## LISTED RECORDS
'''

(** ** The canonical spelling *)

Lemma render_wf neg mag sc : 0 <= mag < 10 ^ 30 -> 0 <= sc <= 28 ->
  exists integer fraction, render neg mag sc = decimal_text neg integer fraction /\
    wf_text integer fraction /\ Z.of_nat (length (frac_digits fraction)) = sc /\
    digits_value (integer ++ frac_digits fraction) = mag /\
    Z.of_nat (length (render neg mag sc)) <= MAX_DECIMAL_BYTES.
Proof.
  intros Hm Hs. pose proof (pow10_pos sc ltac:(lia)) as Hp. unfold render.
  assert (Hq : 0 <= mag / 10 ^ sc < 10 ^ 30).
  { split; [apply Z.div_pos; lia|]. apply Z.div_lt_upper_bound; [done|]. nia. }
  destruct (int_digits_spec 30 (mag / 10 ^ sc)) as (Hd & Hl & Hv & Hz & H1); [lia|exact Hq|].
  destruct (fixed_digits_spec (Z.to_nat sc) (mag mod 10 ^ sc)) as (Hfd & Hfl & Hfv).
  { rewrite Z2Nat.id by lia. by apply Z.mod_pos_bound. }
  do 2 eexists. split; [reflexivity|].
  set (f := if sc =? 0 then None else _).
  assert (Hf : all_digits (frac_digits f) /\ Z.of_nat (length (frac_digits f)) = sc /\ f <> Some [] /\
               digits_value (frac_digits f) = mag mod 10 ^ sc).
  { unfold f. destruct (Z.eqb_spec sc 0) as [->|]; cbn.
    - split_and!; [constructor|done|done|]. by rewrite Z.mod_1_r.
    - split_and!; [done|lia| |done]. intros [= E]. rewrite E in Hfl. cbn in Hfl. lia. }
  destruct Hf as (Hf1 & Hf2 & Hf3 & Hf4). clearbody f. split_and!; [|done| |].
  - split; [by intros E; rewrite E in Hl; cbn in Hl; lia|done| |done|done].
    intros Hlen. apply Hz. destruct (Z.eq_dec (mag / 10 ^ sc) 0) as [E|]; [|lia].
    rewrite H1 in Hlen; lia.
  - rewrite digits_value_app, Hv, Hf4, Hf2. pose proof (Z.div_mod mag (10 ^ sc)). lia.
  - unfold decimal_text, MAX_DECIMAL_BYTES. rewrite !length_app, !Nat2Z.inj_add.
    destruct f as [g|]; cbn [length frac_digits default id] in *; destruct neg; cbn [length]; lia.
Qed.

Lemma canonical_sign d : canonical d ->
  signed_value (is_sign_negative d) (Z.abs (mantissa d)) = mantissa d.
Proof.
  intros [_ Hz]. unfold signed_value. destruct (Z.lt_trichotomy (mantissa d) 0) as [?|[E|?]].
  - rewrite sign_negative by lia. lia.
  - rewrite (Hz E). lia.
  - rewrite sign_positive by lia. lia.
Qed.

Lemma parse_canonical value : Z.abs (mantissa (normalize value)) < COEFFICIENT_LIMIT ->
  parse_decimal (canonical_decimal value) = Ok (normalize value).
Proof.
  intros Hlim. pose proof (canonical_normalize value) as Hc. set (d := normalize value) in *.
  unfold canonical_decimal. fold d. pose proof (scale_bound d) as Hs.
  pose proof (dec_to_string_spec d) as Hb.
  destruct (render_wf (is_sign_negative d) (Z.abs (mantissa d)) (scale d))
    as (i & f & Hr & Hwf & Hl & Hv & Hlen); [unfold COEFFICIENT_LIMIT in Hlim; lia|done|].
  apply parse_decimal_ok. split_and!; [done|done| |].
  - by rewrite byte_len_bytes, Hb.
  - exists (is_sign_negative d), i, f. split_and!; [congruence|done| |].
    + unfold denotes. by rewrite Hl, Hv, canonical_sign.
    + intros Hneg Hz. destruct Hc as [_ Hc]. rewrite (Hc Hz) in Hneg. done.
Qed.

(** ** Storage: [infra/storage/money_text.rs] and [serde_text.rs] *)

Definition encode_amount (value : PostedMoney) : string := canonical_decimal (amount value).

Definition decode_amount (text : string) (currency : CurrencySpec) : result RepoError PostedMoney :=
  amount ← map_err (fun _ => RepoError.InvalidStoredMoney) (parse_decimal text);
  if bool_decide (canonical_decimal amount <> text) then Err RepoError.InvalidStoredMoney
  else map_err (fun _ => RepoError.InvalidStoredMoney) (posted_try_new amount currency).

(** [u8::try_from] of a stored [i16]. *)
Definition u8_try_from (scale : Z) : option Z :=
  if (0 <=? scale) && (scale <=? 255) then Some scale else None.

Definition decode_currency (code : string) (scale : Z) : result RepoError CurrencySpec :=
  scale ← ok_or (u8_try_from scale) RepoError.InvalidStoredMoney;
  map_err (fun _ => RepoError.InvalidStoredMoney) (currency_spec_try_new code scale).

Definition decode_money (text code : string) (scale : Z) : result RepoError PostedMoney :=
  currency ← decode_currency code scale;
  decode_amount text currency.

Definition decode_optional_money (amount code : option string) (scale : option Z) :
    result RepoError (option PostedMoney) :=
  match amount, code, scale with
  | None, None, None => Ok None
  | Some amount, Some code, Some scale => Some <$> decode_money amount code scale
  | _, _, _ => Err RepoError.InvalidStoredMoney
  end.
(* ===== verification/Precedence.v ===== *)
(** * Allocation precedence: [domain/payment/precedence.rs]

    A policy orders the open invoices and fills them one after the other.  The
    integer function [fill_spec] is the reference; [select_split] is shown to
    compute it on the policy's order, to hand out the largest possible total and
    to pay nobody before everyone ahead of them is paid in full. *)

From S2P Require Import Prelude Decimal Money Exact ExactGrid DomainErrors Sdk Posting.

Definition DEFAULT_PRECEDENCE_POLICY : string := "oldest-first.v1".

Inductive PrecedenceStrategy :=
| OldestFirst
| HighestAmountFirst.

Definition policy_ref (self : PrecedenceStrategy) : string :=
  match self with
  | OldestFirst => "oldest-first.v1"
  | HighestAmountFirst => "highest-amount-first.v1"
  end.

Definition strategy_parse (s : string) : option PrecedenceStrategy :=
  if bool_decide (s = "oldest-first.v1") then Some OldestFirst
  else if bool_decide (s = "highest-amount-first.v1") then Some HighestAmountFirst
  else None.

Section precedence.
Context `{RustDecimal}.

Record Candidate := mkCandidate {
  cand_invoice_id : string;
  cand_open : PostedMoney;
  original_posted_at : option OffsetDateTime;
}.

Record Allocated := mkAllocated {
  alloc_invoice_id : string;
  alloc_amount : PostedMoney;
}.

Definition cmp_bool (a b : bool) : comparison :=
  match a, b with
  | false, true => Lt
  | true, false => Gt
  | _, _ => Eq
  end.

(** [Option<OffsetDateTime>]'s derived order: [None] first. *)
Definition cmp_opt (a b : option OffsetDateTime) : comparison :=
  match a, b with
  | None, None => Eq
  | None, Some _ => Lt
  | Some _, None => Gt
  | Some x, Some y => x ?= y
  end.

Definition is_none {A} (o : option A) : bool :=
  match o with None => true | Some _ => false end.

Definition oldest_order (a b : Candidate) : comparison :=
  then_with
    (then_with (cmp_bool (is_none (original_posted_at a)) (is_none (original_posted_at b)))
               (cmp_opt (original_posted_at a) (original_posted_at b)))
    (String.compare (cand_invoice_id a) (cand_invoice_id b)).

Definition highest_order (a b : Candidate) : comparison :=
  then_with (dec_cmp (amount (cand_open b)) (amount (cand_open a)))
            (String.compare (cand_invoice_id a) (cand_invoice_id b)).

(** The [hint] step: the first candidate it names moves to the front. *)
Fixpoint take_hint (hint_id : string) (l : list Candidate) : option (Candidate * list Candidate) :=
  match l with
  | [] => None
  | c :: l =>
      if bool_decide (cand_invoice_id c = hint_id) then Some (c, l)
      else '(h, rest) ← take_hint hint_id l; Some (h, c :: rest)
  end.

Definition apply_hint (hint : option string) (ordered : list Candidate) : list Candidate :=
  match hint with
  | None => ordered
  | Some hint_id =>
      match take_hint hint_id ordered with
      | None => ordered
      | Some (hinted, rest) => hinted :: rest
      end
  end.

'''
'''

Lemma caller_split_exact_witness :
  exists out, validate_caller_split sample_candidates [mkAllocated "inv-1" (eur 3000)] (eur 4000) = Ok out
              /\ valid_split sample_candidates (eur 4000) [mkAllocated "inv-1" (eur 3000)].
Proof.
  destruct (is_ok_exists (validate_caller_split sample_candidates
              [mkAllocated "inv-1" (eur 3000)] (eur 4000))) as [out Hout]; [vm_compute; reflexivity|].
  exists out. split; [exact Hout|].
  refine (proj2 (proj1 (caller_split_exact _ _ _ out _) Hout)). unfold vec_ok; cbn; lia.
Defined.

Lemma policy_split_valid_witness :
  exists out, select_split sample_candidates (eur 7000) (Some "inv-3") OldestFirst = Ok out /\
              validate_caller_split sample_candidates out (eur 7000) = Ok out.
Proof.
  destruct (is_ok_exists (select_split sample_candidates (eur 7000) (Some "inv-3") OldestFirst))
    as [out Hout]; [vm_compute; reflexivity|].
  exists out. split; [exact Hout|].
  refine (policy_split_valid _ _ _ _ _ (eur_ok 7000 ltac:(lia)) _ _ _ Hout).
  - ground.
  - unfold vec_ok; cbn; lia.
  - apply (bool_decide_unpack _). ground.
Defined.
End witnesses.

'''

## EXERCISE REQUIREMENTS
If a line in the entries contains "OffsetDateTime", copy it.

## YOUR SOLUTION
  original_posted_at : option OffsetDateTime;
(** [Option<OffsetDateTime>]'s derived order: [None] first. *)
Definition cmp_opt (a b : option OffsetDateTime) : comparison :=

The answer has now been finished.